Exercise brief: Scan the records for "which". Show the matching lines.

──────── Excerpted records

(* ===== verification/FdManager.v ===== *)
(** * FdCtx and FdManager (sylar/fd_manager.h, sylar/fd_manager.cpp)

    What the hooks know about a descriptor, and the table of it. Contexts are shared objects of a
    store; the table holds their addresses. The system calls a new context makes are arguments:
    [fstat fd] is [None] on failure and else whether the descriptor is a socket, [getfl fd] the
    flags [fcntl(F_GETFL)] gives; calls of [fcntl(F_SETFL)] are recorded. *)

From S2P Require Import Prelude.

Definition SO_RCVTIMEO : Z := 20.
Definition SO_SNDTIMEO : Z := 21.
Definition O_NONBLOCK : Z := 2048.

Module FdCtx.
Record t := mk {
  m_isInit : bool;
  m_isSocket : bool;
  m_sysNonblock : bool;
  m_userNonblock : bool;
  m_isClosed : bool;
  m_fd : Z;
  m_recvTimeout : Z;
  m_sendTimeout : Z;
}.

(** [init()]: the result, the object and the flags given to [F_SETFL]. *)
Definition init (fstat : Z → option bool) (getfl : Z → Z) (c : t) : bool * t * option Z :=
  if m_isInit c then (true, c, None)
  else
    let '(isInit, isSocket) := match fstat (m_fd c) with None => (false, false) | Some s => (true, s) end in
    let flags := getfl (m_fd c) in
    (isInit,
     mk isInit isSocket isSocket false false (m_fd c) (u64 (-1)) (u64 (-1)),
     if isSocket && (Z.land flags O_NONBLOCK =? 0) then Some (Z.lor flags O_NONBLOCK) else None).

(** [FdCtx(fd)]. *)
Definition make (fstat : Z → option bool) (getfl : Z → Z) (fd : Z) : t * option Z :=
  let '(_, c, fl) := init fstat getfl (mk false false false false false fd (u64 (-1)) (u64 (-1))) in (c, fl).

Definition isInit (c : t) : bool := m_isInit c.
Definition isSocket (c : t) : bool := m_isSocket c.
Definition isClosed (c : t) : bool := m_isClosed c.
Definition setUserNonblock (v : bool) (c : t) : t :=
  mk (m_isInit c) (m_isSocket c) (m_sysNonblock c) v (m_isClosed c) (m_fd c) (m_recvTimeout c) (m_sendTimeout c).
Definition getUserNonblock (c : t) : bool := m_userNonblock c.
Definition setSysNonblock (v : bool) (c : t) : t :=
  mk (m_isInit c) (m_isSocket c) v (m_userNonblock c) (m_isClosed c) (m_fd c) (m_recvTimeout c) (m_sendTimeout c).
Definition getSysNonblock (c : t) : bool := m_sysNonblock c.
Definition setTimeout (type v : Z) (c : t) : t :=
  if type =? SO_RCVTIMEO
  then mk (m_isInit c) (m_isSocket c) (m_sysNonblock c) (m_userNonblock c) (m_isClosed c) (m_fd c) v (m_sendTimeout c)
  else mk (m_isInit c) (m_isSocket c) (m_sysNonblock c) (m_userNonblock c) (m_isClosed c) (m_fd c) (m_recvTimeout c) v.
Definition getTimeout (type : Z) (c : t) : Z :=
  if type =? SO_RCVTIMEO then m_recvTimeout c else m_sendTimeout c.
End FdCtx.

Module FdManager.
(** [heap]: the objects; [m_datas]: the table of [shared_ptr]s; [setfl]: the [F_SETFL] calls. *)
Record t := mk {
  m_datas : list (option Z);
  heap : gmap Z FdCtx.t;
  setfl : list (Z * Z);
}.

(** [FdManager()]. *)
Definition make (h : gmap Z FdCtx.t) : t := mk (replicate 64 None) h [].

Section manager.
Context (fstat : Z → option bool) (getfl : Z → Z).

(** [m_datas.size() <= fd] converts [fd] to [size_t]. *)
Definition beyond (fd : Z) (s : t) : bool := Z.of_nat (length (m_datas s)) <=? u64 fd.

(** The two parts of [get(fd, auto_create)]: the lookup under the read lock, [None] when it goes
    on; and the creation under the write lock, which stores without another test. *)
Definition get_lookup (fd : Z) (auto_create : bool) (s : t) : option (option Z) :=
  if beyond fd s then if auto_create then None else Some None
  else
    let p := m_datas s !! Z.to_nat fd in
    if bool_decide (p ≠ None ∧ p ≠ Some None) || negb auto_create then Some (default None p) else None.
Definition get_create (fd addr : Z) : ST t (option Z) := fun s =>
  let '(c, fl) := FdCtx.make fstat getfl fd in
  let s := mk (m_datas s) (<[addr := c]> (heap s)) (setfl s ++ match fl with Some v => [(fd, v)] | None => [] end) in
  if beyond fd s then (Undef, s)
  else (Ret (Some addr), mk (<[Z.to_nat fd := Some addr]> (m_datas s)) (heap s) (setfl s)).

(** [get(fd, auto_create)]; [addr] is where a new context is allocated. *)
Definition get (fd : Z) (auto_create : bool) (addr : Z) : ST t (option Z) :=
  r ← gets (get_lookup fd auto_create);
  match r with Some p => mret p | None => get_create fd addr end.

(** [del(fd)]. *)
Definition del (fd : Z) : ST t unit := fun s =>
  if beyond fd s then (Ret tt, s)
  else (Ret tt, mk (<[Z.to_nat fd := None]> (m_datas s)) (heap s) (setfl s)).
End manager.

(** ** What it guarantees *)

(** The context of a descriptor. *)
Definition find (fd : Z) (s : t) : option Z := default None (m_datas s !! Z.to_nat fd).

Definition inv (s : t) : Prop :=
  length (m_datas s) = 64%nat
  ∧ ∀ fd p, 0 <= fd → find fd s = Some p → ∃ c, heap s !! p = Some c ∧ FdCtx.m_fd c = fd.

Lemma beyond_ok fd s : - 2 ^ 31 <= fd < 2 ^ 31 → inv s → beyond fd s = negb ((0 <=? fd) && (fd <? 64)).
Proof.
  intros Hfd [Hl _]. unfold beyond. rewrite Hl. change (Z.of_nat 64) with 64.
  destruct (Z.leb_spec 0 fd).
  - rewrite uwrap_small by (unfold fits_u; lia). destruct (Z.leb_spec 64 fd), (Z.ltb_spec fd 64); try lia; done.
  - replace (u64 fd) with (2 ^ 64 + fd) by (unfold uwrap; apply (Z.mod_unique_pos _ _ (-1)); lia).
    destruct (Z.leb_spec 64 (2 ^ 64 + fd)); [done|lia].
Qed.

Lemma find_insert fd fd' p (s : t) h f :
  inv s → 0 <= fd < 64 → 0 <= fd' →
  find fd' (mk (<[Z.to_nat fd := p]> (m_datas s)) h f) = if decide (fd' = fd) then p else find fd' s.
Proof.
  intros [Hl _] Hfd Hfd'. unfold find. cbn [m_datas]. case_decide as E.
  - subst. rewrite list_lookup_insert_eq by lia. done.
  - rewrite list_lookup_insert_ne by lia. done.
Qed.

(** The table keeps, for descriptors 0 to 63, the context created for that descriptor: looking
    one up gives it, and creates it once when asked to, in the state [FdCtx] describes (sockets
    made non-blocking, once); deleting forgets it; other descriptors are not affected. The
    table never grows, so creating a context for a descriptor outside that range, which every
    hooked [socket] and [accept] does, stores past its end. *)
Theorem fd_table fstat getfl s fd auto_create addr :
  inv s → - 2 ^ 31 <= fd < 2 ^ 31 → heap s !! addr = None →
  let '(r, s') := get fstat getfl fd auto_create addr s in
  if (0 <=? fd) && (fd <? 64) then
    inv s' ∧ inv (del fd s').2 ∧ find fd (del fd s').2 = None
    ∧ (∀ fd', 0 <= fd' → fd' ≠ fd → find fd' s' = find fd' s ∧ find fd' (del fd s').2 = find fd' s)
    ∧ match find fd s with
      | Some p => r = Ret (Some p) ∧ s' = s
      | None =>
          if auto_create
          then r = Ret (Some addr) ∧ find fd s' = Some addr
            ∧ heap s' = <[addr := (FdCtx.make fstat getfl fd).1]> (heap s)
            ∧ setfl s' = setfl s ++ (if default false (fstat fd) && (Z.land (getfl fd) O_NONBLOCK =? 0)
                                     then [(fd, Z.lor (getfl fd) O_NONBLOCK)] else [])
          else r = Ret None ∧ s' = s
      end
  else if auto_create then r = Undef else r = Ret None ∧ s' = s.
Proof.
  intros Hinv Hfd Haddr. pose proof Hinv as [Hl Hc].
  pose proof (beyond_ok fd s Hfd Hinv) as Hb.
  destruct (get fstat getfl fd auto_create addr s) as [r s'] eqn:E.
  unfold get in E. rewrite (st_bind_Ret (gets (get_lookup fd auto_create)) _ s _ s eq_refl) in E.
  unfold get_lookup in E. rewrite Hb in E.
  destruct ((0 <=? fd) && (fd <? 64)) eqn:Hr; cbn [negb] in E.
  - assert (0 <= fd < 64) as Hr' by lia.
    destruct (lookup_lt_is_Some_2 (m_datas s) (Z.to_nat fd)) as [p Hp]; [lia|].
    assert (find fd s = p) as Hfind by (unfold find; by rewrite Hp).
    assert (∀ s1, inv s1 → inv (del fd s1).2 ∧ find fd (del fd s1).2 = None
      ∧ ∀ fd', 0 <= fd' → fd' ≠ fd → find fd' (del fd s1).2 = find fd' s1) as Hdel.
    { intros s1 Hs1. unfold del. rewrite (beyond_ok fd s1 Hfd Hs1), Hr. cbn [negb snd]. split_and!.
      - destruct Hs1 as [Hl1 Hc1]. split; [cbn; by rewrite length_insert|]. intros fd' q Hfd'.
        rewrite find_insert by done. destruct (decide (fd' = fd)); [done|]. by apply Hc1.
      - rewrite find_insert by (done || lia). by rewrite decide_True by done.
      - intros fd' H0 Hne. rewrite find_insert by done. by rewrite decide_False by done. }
    rewrite Hp in E. rewrite Hfind. destruct p as [p|].
    + rewrite bool_decide_true in E by done. cbn [orb default] in E.
      injection E as <- <-. destruct (Hdel s Hinv) as (? & ? & ?). split_and!; try done. by eauto.
    + rewrite bool_decide_false in E by tauto. destruct auto_create; cbn [orb negb default] in E.
      * unfold get_create in E. destruct (FdCtx.make fstat getfl fd) as [c fl] eqn:Em.
        cbv zeta in E. assert (beyond fd (mk (m_datas s) (<[addr:=c]> (heap s))
          (setfl s ++ match fl with Some v => [(fd, v)] | None => [] end)) = false) as Hb'
          by (unfold beyond in *; cbn [m_datas]; by rewrite Hb).
        rewrite Hb' in E. injection E as <- <-.
        assert (c = (FdCtx.make fstat getfl fd).1 ∧ FdCtx.m_fd c = fd
          ∧ fl = if default false (fstat fd) && (Z.land (getfl fd) O_NONBLOCK =? 0)
                 then Some (Z.lor (getfl fd) O_NONBLOCK) else None) as (Hc' & Hcfd & Hfl).
        { rewrite Em. unfold FdCtx.make, FdCtx.init in Em. cbn in Em.
          destruct (fstat fd); simplify_eq/=; done. }
        assert (inv (mk (<[Z.to_nat fd:=Some addr]> (m_datas s)) (<[addr:=c]> (heap s))
          (setfl s ++ match fl with Some v => [(fd, v)] | None => [] end))) as Hinv'.
        { split; [cbn; by rewrite length_insert|]. intros fd' q Hfd'.
          rewrite find_insert by done. cbn [heap]. destruct (decide (fd' = fd)) as [Ed|Ed].
          - intros [= <-]. exists c. rewrite lookup_insert_eq. subst. done.
          - intros Hq. destruct (Hc fd' q Hfd' Hq) as (c' & Hc1 & Hc2). exists c'.
            rewrite lookup_insert_ne by congruence. done. }
        cbn [m_datas heap setfl]. destruct (Hdel _ Hinv') as (Hd1 & Hd2 & Hd3).
        split_and!; try done.
        -- intros fd' H0 Hne. rewrite Hd3, find_insert by done. by rewrite decide_False by done.
        -- rewrite find_insert by (done || lia). by rewrite decide_True by done.
        -- cbn [setfl]. rewrite Hfl. by destruct (default false (fstat fd) && _).
      * injection E as <- <-. destruct (Hdel s Hinv) as (? & ? & ?). split_and!; try done. by eauto.
  - destruct auto_create; [|injection E as <- <-; done].
    unfold get_create in E. destruct (FdCtx.make fstat getfl fd) as [c fl]. cbv zeta in E.
    assert (beyond fd (mk (m_datas s) (<[addr:=c]> (heap s))
      (setfl s ++ match fl with Some v => [(fd, v)] | None => [] end)) = true) as Hb'
      by (unfold beyond in *; cbn [m_datas]; by rewrite Hb).
    rewrite Hb' in E. by simplify_eq.
Qed.

Lemma fdctx_make_inv h : inv (make h).
Proof.
  split; [done|]. intros fd p Hfd. unfold find, make. cbn [m_datas].
  destruct (replicate 64 None !! Z.to_nat fd) eqn:E; [|done]. by apply lookup_replicate in E as [-> _].
Qed.

Lemma fd_table_witness :
  let '(r, s') := get (fun _ => Some true) (fun _ => 0) 64 true 1 (make ∅) in r = Undef.
Proof.
  pose proof (fd_table (fun _ => Some true) (fun _ => 0) (make ∅) 64 true 1 (fdctx_make_inv ∅)
    ltac:(lia) (lookup_empty 1)) as H.
  destruct (get _ _ 64 true 1 (make ∅)). exact H.
Defined.
End FdManager.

────────────────

Answer to this problem:
    on; and the creation under the write lock, which stores without another test. *)
    table never grows, so creating a context for a descriptor outside that range, which every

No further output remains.